Satan’s death fueled my argument for us getting the hell out of dodge; we weren’t even living in Small-town more than a month when it happened. In my small self-centered mind it was precursor for the end of days as I knew them.
It was never my choice to move there from the east coast anyway. I was content living on base with Momma, Daddy, and my little sister, Fatimah, and of course, Satan. At least there we were a family and I didn’t have to share Momma, Daddy, and Fatimah with people I barely knew. I thought they had Satan assassinated because they didn’t like him.
Satan was a mixed breed dog who was an awkward mixture of Dachshund and Doberman. He was a funny looking weenie dog, short in stature with the attitude of a Doberman; I think that’s how he earned his name. He was a gift to my mom from one of her friends on the Marine Corps base where will lived while my dad was proudly serving the country as Staff Drill Sargent FLOWERS.

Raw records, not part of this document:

(** ** Preserved uniform variables *)

Lemma copy_shift {A : Type} (u pad : list A) :
  copy (skipn (List.length pad) (u ++ pad)) (u ++ pad) = u.
Proof.
  unfold copy. rewrite length_skipn, length_app.
  replace (List.length u + List.length pad - List.length pad)%nat
    with (List.length u + 0)%nat by lia.
  rewrite firstn_app_2, firstn_O, app_nil_r.
  rewrite skipn_all2; [apply app_nil_r|].
  rewrite length_skipn, length_app. lia.
Qed.

Lemma copy_shift_repeat {A : Type} (u : list A) (x : A) (n : nat) :
  copy (skipn n (u ++ repeat x n)) (u ++ repeat x n) = u.
Proof.
  pose proof (copy_shift u (repeat x n)) as H.
  rewrite repeat_length in H. exact H.
Qed.

Lemma eight_elements {A : Type} (l : list A) :
  List.length l = 8%nat ->
  exists a0 a1 a2 a3 a4 a5 a6 a7, l = [a0; a1; a2; a3; a4; a5; a6; a7].
Proof.
  intros H.
  do 8 (destruct l as [|? l]; [discriminate|]).
  destruct l; [|discriminate]. do 8 eexists. reflexivity.
Qed.

(** The uniform list built before filtering: the 8 preserved entries, at the
    indices 0 to 7, and then the caller's uniforms in their order.  The entry
    at index 1 is a slice of the scratch buffer, as it was, with the sizes of
    the sources that are not nil written over it. *)
Lemma prependPreservedUniforms_layout (q : commandQueue)
    (uniforms : list (list float32)) (dst : Image) (srcs : Srcs)
    (offsets : Offsets) (dstRegion srcRegion : Region) :
  exists b0 b1 b2 b3 b4 b5 b6 b7,
    fst (prependPreservedUniforms InternalSize q uniforms dst srcs offsets
           dstRegion srcRegion)
    = [b0; b1; b2; b3; b4; b5; b6; b7] ++ uniforms
    /\ exists s, b1 = setSourceSizes InternalSize (srcs_list srcs) s.
Proof.
  unfold prependPreservedUniforms. cbv beta iota zeta.
  destruct (eight_elements
              (firstn (Z.to_nat PreservedUniformVariablesCount)
                 (uniforms ++ repeat [] (Z.to_nat PreservedUniformVariablesCount))))
    as (a0 & a1 & a2 & a3 & a4 & a5 & a6 & a7 & Ha).
  { rewrite length_firstn, length_app, repeat_length.
    change (Z.to_nat PreservedUniformVariablesCount) with 8%nat. lia. }
  rewrite Ha, copy_shift_repeat.
  destruct (InternalSize dst) as [dw dh].
  destruct srcs as [[[s0 s1] s2] s3]. cbn [fst].
  destruct s0 as [i|]; [destruct (InternalSize i) as [w h]|];
    repeat step_alloc;
    unfold setIndex, TextureDestinationSizeUniformVariableIndex,
      TextureSourceSizesUniformVariableIndex,
      TextureDestinationRegionOriginUniformVariableIndex,
      TextureDestinationRegionSizeUniformVariableIndex,
      TextureSourceOffsetsUniformVariableIndex,
      TextureSourceRegionOriginUniformVariableIndex,
      TextureSourceRegionSizeUniformVariableIndex,
      ProjectionMatrixUniformVariableIndex;
    cbn [Z.to_nat Pos.to_nat Pos.iter_op Nat.add firstn skipn app fst];
    do 8 eexists; (split; [reflexivity|]); eexists; reflexivity.
Qed.

(** C3: enqueueing a draw panics with the index-count message exactly when
    the draw has more indices than the ceiling, which is 65535, the largest
    multiple of 3 that 2^16 holds; the call gives a queue or a panic, never
    an error value. *)
Theorem EnqueueDrawTrianglesCommand_panics_iff (q : commandQueue) (dst : Image)
    (srcs : Srcs) (offsets : Offsets) (vs : list float32) (es : list Z)
    (blend : Blend) (dstRegion srcRegion : Region) (shader : Shader)
    (uniforms : list (list float32)) (evenOdd : bool) :
  (EnqueueDrawTrianglesCommand InternalSize FilterUniformVariables q dst srcs
     offsets vs es blend dstRegion srcRegion shader uniforms evenOdd
   = Panic enqueuePanic
   <-> IndicesCount < len es)
  /\ IndicesCount = 65535
  /\ IndicesCount mod 3 = 0
  /\ IndicesCount <= 2 ^ 16 < IndicesCount + 3.
Proof.
  split; [|repeat split; vm_compute; congruence].
  unfold EnqueueDrawTrianglesCommand.
  destruct (Z.gtb_spec (len es) IndicesCount) as [Hgt|Hle].
  - split; [intros _; lia | reflexivity].
  - split; [|lia]. intros E. exfalso. revert E.
    destruct (prependPreservedUniforms InternalSize q uniforms dst srcs offsets
                dstRegion srcRegion) as [u q1].
    cbv zeta.
    assert (Hne : boundsPanic <> enqueuePanic) by (vm_compute; discriminate).
    destruct (lastVertices (vertices q ++ vs) (len vs)).
    2:{ repeat match goal with
               | |- context [if ?b then _ else _] => destruct b
               | |- context [match ?x with _ => _ end] => destruct x
               end; intros E; first [discriminate E | injection E as E; exact (Hne E)]. }
    repeat match goal with
           | |- context [if ?b then _ else _] => destruct b
           | |- context [match unsnoc ?x with _ => _ end] => destruct (unsnoc x) as [[? [ | | | | | | | ]]|]
           | |- context [match lastVertices ?x ?y with _ => _ end] => destruct (lastVertices x y)
           end; intros E; first [discriminate E | injection E as E; exact (Hne E)].
Qed.

(** ** Reachable queues satisfy the invariant *)

Lemma EnqueueDrawTrianglesCommand_queueInv (q : commandQueue) (dst : Image)
    (srcs : Srcs) (offsets : Offsets) (vs : list float32) (es : list Z)
    (blend : Blend) (dstRegion srcRegion : Region) (shader : Shader)
    (uniforms : list (list float32)) (evenOdd : bool) (q' : commandQueue) :
  queueInv q ->
  EnqueueDrawTrianglesCommand InternalSize FilterUniformVariables q dst srcs
    offsets vs es blend dstRegion srcRegion shader uniforms evenOdd = Ret q' ->
  queueInv q'.
Proof.
  intros Hinv E.
  destruct (Z.ltb_spec IndicesCount (len es)) as [Hgt|Hle].
  { apply (EnqueueDrawTrianglesCommand_panics_iff q dst srcs offsets vs es blend
             dstRegion srcRegion shader uniforms evenOdd) in Hgt.
    rewrite Hgt in E. discriminate. }
  destruct (EnqueueDrawTrianglesCommand_spec q dst srcs offsets vs es blend
              dstRegion srcRegion shader uniforms evenOdd Hinv Hle)
    as (q2 & E2 & Hv & Hi & HtV & HtI & Hp & Hcs).
  rewrite E in E2. injection E2 as <-.
  destruct Hinv as (Iv & Ii & If & Ip & ItV & ItI & Ilast & Iempty).
  pose proof (len_nonneg vs) as Hvs. pose proof (len_nonneg es) as Hes.
  set (split := mustUseDifferentVertexBuffer (tmpNumVertexFloats q + len vs)
                  (tmpNumIndices q + len es)) in *.
  assert (HI : 0 <= tmpNumIndices q' <= IndicesCount).
  { rewrite HtI. destruct split eqn:Hs; [lia|].
    apply mustUseDifferentVertexBuffer_false in Hs. lia. }
  assert (HV : 0 <= tmpNumVertexFloats q').
  { rewrite HtV. destruct split; lia. }
  assert (Hlen : len (indices q') = len (indices q) + len es).
  { rewrite Hi. unfold appendIndices. rewrite len_app, len_map. reflexivity. }
  destruct Hcs as [(c & Hc & Hcv & Hcn)|(Hs & cs & last & last' & Hq & Hq' & Hlv & Hln)].
  - unfold queueInv. rewrite Hc.
    split; [rewrite Hv, Iv, flat_map_app; cbn [flat_map cmdVertices];
            rewrite Hcv, app_nil_r; reflexivity|].
    split; [rewrite Hlen, Ii, map_app, sumZ_app; cbn [map sumZ fold_right cmdNumIndices]; lia|].
    split; [apply Forall_app; split; [exact If|];
            constructor; [cbn [cmdNumIndices]; lia|constructor]|].
    split; [lia|]. split; [exact HV|]. split; [exact HI|].
    split.
    + intros cs0 last0 E0. apply app_inj_tail in E0. destruct E0 as [_ E0].
      injection E0 as <-. unfold numVertices. rewrite Hcn, Hcv, HtV, HtI.
      destruct split; lia.
    + intros E0. destruct (commands q); discriminate.
  - rewrite Hs in *.
    assert (Hl : c_nindices last <= tmpNumIndices q
                 /\ numVertices last <= tmpNumVertexFloats q) by (apply (Ilast cs); exact Hq).
    rewrite Hq in *. apply Forall_app in If. destruct If as [If1 If2].
    inversion If2 as [|? ? Hlast0 _]; subst. cbn [cmdNumIndices] in Hlast0.
    unfold queueInv. rewrite Hq'.
    split; [rewrite Hv, Iv, !flat_map_app; cbn [flat_map cmdVertices];
            rewrite Hlv, !app_nil_r, app_assoc; reflexivity|].
    split; [rewrite Hlen, Ii, !map_app, !sumZ_app;
            cbn [map sumZ fold_right cmdNumIndices]; lia|].
    split; [apply Forall_app; split; [exact If1|];
            constructor; [cbn [cmdNumIndices]; lia|constructor]|].
    split; [lia|]. split; [exact HV|]. split; [exact HI|].
    split.
    + intros cs0 last0 E0. apply app_inj_tail in E0. destruct E0 as [_ E0].
      injection E0 as <-. unfold numVertices in *. rewrite Hln, Hlv, len_app, HtV, HtI. lia.
    + intros E0. destruct cs; discriminate.
Qed.

Lemma Enqueue_queueInv (q : commandQueue) (c : command) :
  queueInv q -> isDraw c = false -> queueInv (Enqueue q c).
Proof.
  intros (Iv & Ii & If & Ip & ItV & ItI & Ilast & Iempty) Hc.
  assert (Hcv : cmdVertices c = [] /\ cmdNumIndices c = 0)
    by (destruct c; try discriminate; auto).
  destruct Hcv as [Hcv Hcn].
  unfold queueInv, Enqueue.
  cbn [commands vertices indices pool tmpNumVertexFloats tmpNumIndices].
  split; [rewrite flat_map_app; cbn [flat_map]; rewrite Hcv, !app_nil_r; exact Iv|].
  split; [rewrite map_app, sumZ_app; cbn [map sumZ fold_right]; lia|].
  split; [apply Forall_app; split; [exact If|]; constructor; [|constructor];
          rewrite Hcn; vm_compute; split; discriminate|].
  split; [exact Ip|]. split; [exact ItV|]. split; [exact ItI|].
  split.
  - intros cs last E. apply app_inj_tail in E. destruct E as [_ E].
    subst c. discriminate.
  - intros E. destruct (commands q); discriminate.
Qed.

Lemma queueInv_float32sBuffer (q : commandQueue) (b : float32s) :
  queueInv q -> queueInv (setFloat32sBuffer q b).
Proof. intros H. exact H. Qed.

Lemma flush_queueInv (drv : driver) (q : commandQueue) (endFrame : bool)
    (tr : trace) (r : outcome (option error)) (q' : commandQueue) (tr' : trace) :
  queueInv q -> flush drv q endFrame tr = (r, q', tr') -> queueInv q'.
Proof.
  intros Hinv E. unfold flush in E.
  destruct ((len (commands q) =? 0) && negb endFrame).
  { injection E as <- <- <-. exact Hinv. }
  destruct (invoke drv tr Begin) as [[err|] tr1].
  { injection E as <- <- <-. exact Hinv. }
  destruct (flushChunks _ _ _ _ _ _) as [rb tr2].
  destruct (invoke drv tr2 (End endFrame)) as [err1 tr3].
  injection E as <- <- <-.
  destruct Hinv as (_ & _ & _ & Ip & _).
  unfold queueInv. cbn [commands vertices indices pool tmpNumVertexFloats tmpNumIndices].
  split; [reflexivity|]. split; [reflexivity|]. split; [constructor|].
  split; [apply release_len; exact Ip|].
  split; [lia|]. split; [vm_compute; split; discriminate|].
  split; [intros cs last E; destruct cs; discriminate|auto].
Qed.

Lemma Flush_queueInv (drv : driver) (q : commandQueue) (endFrame : bool)
    (tr : trace) (r : outcome (option error)) (q' : commandQueue) (tr' : trace) :
  queueInv q -> Flush drv q endFrame tr = (r, q', tr') -> queueInv q'.
Proof.
  intros Hinv E. unfold Flush in E.
  destruct (flush drv q endFrame tr) as [[r1 q1] tr1] eqn:Ef.
  apply (flush_queueInv _ _ _ _ _ _ _ Hinv) in Ef.
  destruct r1; destruct endFrame; injection E as <- <- <-; exact Ef.
Qed.

Lemma theCommandQueue_queueInv : queueInv theCommandQueue.
Proof.
  unfold queueInv, theCommandQueue.
  cbn [commands vertices indices pool tmpNumVertexFloats tmpNumIndices].
  split; [reflexivity|]. split; [reflexivity|]. split; [constructor|].
  split; [vm_compute; discriminate|]. split; [lia|].
  split; [vm_compute; split; discriminate|].
  split; [intros cs last E; destruct cs; discriminate|auto].
Qed.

I recall thinking that he wasn’t in the Marines, the whole family was! He led with an iron fist; there was no room for grey areas. I can still hear him telling me and Fatimah, "It's either my way or the highway. This house is not under democratic rule. It is a dictatorship and I make the rules; no if's, and's or but's." The past has a way of becoming the foundation for the future. I didn't know that then, nor what he meant, but I am my father's child.
An Unbreakable Bond
Unbeknown to me at the time, our move to Small-town USA coupled with the death of my best buddy lead to an unbreakable bond with my sisters. Yes, you heard me correctly, I said SISTERS. We are actually a combination of first cousins with two sets of sisters who grew up with a bond so tight you would think we were the inspiration for crazy glue. Fatimah and I are blood sisters from the same mom and dad, then you have Jetta and Kitty who are sisters whose mother is my mother’s older sister, Sassy who is the daughter of my mother's youngest sister, and Serenity whose father is my mother’s brother.
Our parents have been extremely close from childhood. I think their close bond is a product of their country, ranch upbringing. They instilled those same country values in each of us and I am grateful, to say the least. They gave life to the proverb, "It takes a village to raise a child."
My sisters and I often joke about the bond our parents have; it wasn’t until years later that we came to the realization that we have formed that same bond and have unconsciously passed it down to our own children, hence A Legacy of Love.